___ Records shown
Inductive executes : Position → Operation → OperationResult → Position → Prop :=
  | exec_root cur sav s :
      executes (mkPosition cur sav s) Operation.PutRootFh (ok_only OpCode.PutRootFh)
        (mkPosition (Some (root s)) sav s)
  | exec_put cur sav s fh :
      executes (mkPosition cur sav s) (Operation.PutFh fh) (ok_only OpCode.PutFh) (mkPosition (Some fh) sav s)
  | exec_lookup dir sav s name fh :
      names s !! (dir, name) = Some fh →
      executes (mkPosition (Some dir) sav s) (Operation.Lookup name) (ok_only OpCode.Lookup)
        (mkPosition (Some fh) sav s)
  | exec_save fh sav s :
      executes (mkPosition (Some fh) sav s) Operation.SaveFh (ok_only OpCode.SaveFh)
        (mkPosition (Some fh) (Some fh) s)
  | exec_getfh fh sav s :
      executes (mkPosition (Some fh) sav s) Operation.GetFh (OperationResult.GetFh Status.Ok (Some fh))
        (mkPosition (Some fh) sav s)
  (** An existing file. *)
  | exec_open dir sav s args name fh id flags attrset :
      OpenArgs.claim args = OpenClaim.Null name → names s !! (dir, name) = Some fh → is_Some (files s !! fh) →
      (OpenArgs.openhow args = OpenHow.NoCreate ∨ ∃ attrs, OpenArgs.openhow args = OpenHow.Unchecked attrs) →
      fresh_open fh id s → Z.land flags OPEN4_RESULT_CONFIRM = 0 →
      executes (mkPosition (Some dir) sav s) (Operation.Open args)
        (OperationResult.Open Status.Ok (Some (plain_open id flags attrset)))
        (mkPosition (Some fh) sav (add_open (mkOpened id fh (OpenArgs.share_access args)) s))
  (** A new, empty file. *)
  | exec_create dir sav s args name fh id flags attrset :
      OpenArgs.claim args = OpenClaim.Null name → names s !! (dir, name) = None → files s !! fh = None →
      (∃ attrs, OpenArgs.openhow args = OpenHow.Unchecked attrs ∨ OpenArgs.openhow args = OpenHow.Guarded attrs) →
      fresh_open fh id s → Z.land flags OPEN4_RESULT_CONFIRM = 0 →
      executes (mkPosition (Some dir) sav s) (Operation.Open args)
        (OperationResult.Open Status.Ok (Some (plain_open id flags attrset)))
        (mkPosition (Some fh) sav
           (add_open (mkOpened id fh (OpenArgs.share_access args))
              (set_names (<[(dir, name) := fh]> (names s)) (set_file fh [] s))))
  | exec_close fh sav s seqid id access closed :
      mkOpened id fh access ∈ opens s →
      executes (mkPosition (Some fh) sav s) (Operation.Close seqid id) (OperationResult.Close Status.Ok (Some closed))
        (mkPosition (Some fh) sav (drop_open id s))
  | exec_read fh sav s id access offset count c data eof :
      mkOpened id fh access ∈ opens s → can_read access → files s !! fh = Some c → 0 ≤ offset →
      zlen data ≤ count → data = ztake (zlen data) (zdrop offset c) →
      (0 < count → data = [] → eof = true) → (eof = true → zlen c ≤ offset + zlen data) →
      executes (mkPosition (Some fh) sav s) (Operation.Read id offset count)
        (OperationResult.Read Status.Ok eof data) (mkPosition (Some fh) sav s)
  | exec_write fh sav s id access offset stable data c count committed :
      mkOpened id fh access ∈ opens s → can_write access → files s !! fh = Some c → 0 ≤ offset →
      0 < count ≤ zlen data →
      executes (mkPosition (Some fh) sav s) (Operation.Write id offset stable data)
        (OperationResult.Write Status.Ok (Some (WriteResult.mkWriteResult count committed (boot s))))
        (mkPosition (Some fh) sav (set_file fh (splice c offset (ztake count data)) s))
  | exec_commit fh sav s offset count :
      executes (mkPosition (Some fh) sav s) (Operation.Commit offset count)
        (OperationResult.Commit Status.Ok (Some (CommitResult.mkCommitResult (boot s)))) (mkPosition (Some fh) sav s)
  | exec_resize fh sav s id access attrs size c :
      mkOpened id fh access ∈ opens s → can_write access → files s !! fh = Some c →
      Fattr.size size = Ok attrs → 0 ≤ size ≤ u64_max →
      executes (mkPosition (Some fh) sav s) (Operation.SetAttr id attrs) (ok_only OpCode.SetAttr)
        (mkPosition (Some fh) sav (set_file fh (resize size c) s))
  | exec_rename from to s oldname newname fh :
      names s !! (from, oldname) = Some fh → names s !! (to, newname) ≠ Some fh →
      executes (mkPosition (Some to) (Some from) s) (Operation.Rename oldname newname) (ok_only OpCode.Rename)
        (mkPosition (Some to) (Some from)
           (set_names (<[(to, newname) := fh]> (delete (from, oldname) (names s))) s)).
______
» Work order
Beginning at the line with "exec_getfh fh sav" and ending at the line with "exec_open dir sav", reproduce each line of the data above exactly, and add no other lines.

» Exercise answer
  | exec_getfh fh sav s :
      executes (mkPosition (Some fh) sav s) Operation.GetFh (OperationResult.GetFh Status.Ok (Some fh))
        (mkPosition (Some fh) sav s)
  (** An existing file. *)
  | exec_open dir sav s args name fh id flags attrset :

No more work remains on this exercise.